Failure to obtain required vital signs before administering Metoprolol
Penalty
Summary
The facility failed to ensure medications were administered in accordance with professional standards of practice for one resident who was reviewed for unnecessary medications. The resident had intact cognition and was independent with ADLs, and had diagnoses including hypertension, atrial fibrillation, coronary artery disease, heart failure, and end stage renal disease. A physician order dated 3/20/2026 directed Metoprolol Tartrate 50 mg by mouth twice daily for ESRD, with instructions to hold the medication if systolic blood pressure was less than 90 or pulse was less than 50. Review of the MAR from 3/20/2026 through 4/22/2026 showed Metoprolol Tartrate was administered as ordered, but there was no documentation that blood pressure or pulse were obtained before administration as required by the order.

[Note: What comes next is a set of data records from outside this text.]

(** * show_matrix: per-square attribution and counterfactual piece deltas

    A shallow embedding of [training/pytorch/show_matrix.py].

    Conventions of the embedding.
    - Python floats are embedded as exact rationals ([Q]): no rounding, no
      overflow, no non-finite values.  Where the source can raise
      ([float(v)], tuple unpacking, true division) the embedding returns an
      [outcome] that names the exception.
    - Where rounding and range matter (the division and the multiplication
      of lines 82-85), the same lines are also embedded on IEEE 754
      binary64 values (modules [F64] and [Binary64]): round to nearest,
      ties to even, overflow to an infinity, subnormal numbers, NaN.
    - Command-line text is embedded as [string] over ASCII.
    - The python-chess objects used by the script ([chess.Board],
      [chess.Piece], [chess.SQUARES], [chess.square_name]) are embedded with
      the library's numbering: square [0] is a1, square [63] is h8.
    - The trained network and the feature encoder are parameters of the
      development (see Section [ShowMatrix]). *)

From Stdlib Require Import QArith Qabs Qpower Lqa.
From Stdlib Require Floats.PrimFloat Floats.FloatOps Floats.SpecFloat.
From Stdlib Require Import Ascii String DecimalString.
From Stdlib Require Import Sorting.Sorted Sorting.Permutation.
From stdpp Require Import base list gmap strings fin_maps.

Local Open Scope Q_scope.

(** ** Outcomes of fallible Python code *)

Inductive exn : Type :=
| ValueError
| ZeroDivisionError
| IndexError.

(** [Unmodelled] marks an input on which Python returns a value that has no
    counterpart in the embedding (a non-finite float); it is not an
    exception of the source. *)
Inductive outcome (A : Type) : Type :=
| Ok (a : A)
| Raise (e : exn)
| Unmodelled.

Arguments Ok {A} a.
Arguments Raise {A} e.
Arguments Unmodelled {A}.

Definition obind {A B} (m : outcome A) (k : A -> outcome B) : outcome B :=
  match m with
  | Ok a => k a
  | Raise e => Raise e
  | Unmodelled => Unmodelled
  end.

Notation "'do' x <- m ; k" := (obind m (fun x => k))
  (at level 10, x name, m at level 100, k at level 200).

(** ** The Python string builtins used by the script *)

Module Py.

Definition ascii_is (c : ascii) (n : nat) : bool := Nat.eqb (nat_of_ascii c) n.

(** [str.isspace] on an ASCII character: TAB..CR, FS..US and SPACE. *)
Definition isspace (c : ascii) : bool :=
  let n := nat_of_ascii c in
  (Nat.leb 9 n && Nat.leb n 13) || (Nat.leb 28 n && Nat.leb n 32).

Definition isdigit (c : ascii) : bool :=
  let n := nat_of_ascii c in Nat.leb 48 n && Nat.leb n 57.

Definition digit_val (c : ascii) : Z := Z.of_nat (nat_of_ascii c - 48).

(** [sep in s] for a one-character [sep]. *)
Fixpoint contains (sep : ascii) (s : string) : bool :=
  match s with
  | EmptyString => false
  | String c s' => Ascii.eqb c sep || contains sep s'
  end.

(** [s.split(sep)] for a one-character [sep]: every occurrence cuts, empty
    fields are kept, the empty string gives one empty field. *)
Fixpoint split (sep : ascii) (s : string) : list string :=
  match s with
  | EmptyString => [EmptyString]
  | String c s' =>
      if Ascii.eqb c sep then EmptyString :: split sep s'
      else match split sep s' with
           | [] => [String c EmptyString]
           | w :: ws => String c w :: ws
           end
  end.

Fixpoint lstrip (s : string) : string :=
  match s with
  | EmptyString => EmptyString
  | String c s' => if isspace c then lstrip s' else s
  end.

During interviews, a TMA stated blood pressure and pulse were not being obtained before giving the medication, and an LPN confirmed no vital signs were being obtained that morning related to medication administration. The ADON, LPN, DON, and consultant nurse all acknowledged that vital sign monitoring was not in place or was not being completed prior to administering medications with hold parameters, and the DON stated staff were expected to follow physician orders and obtain vital signs before giving medications with parameters.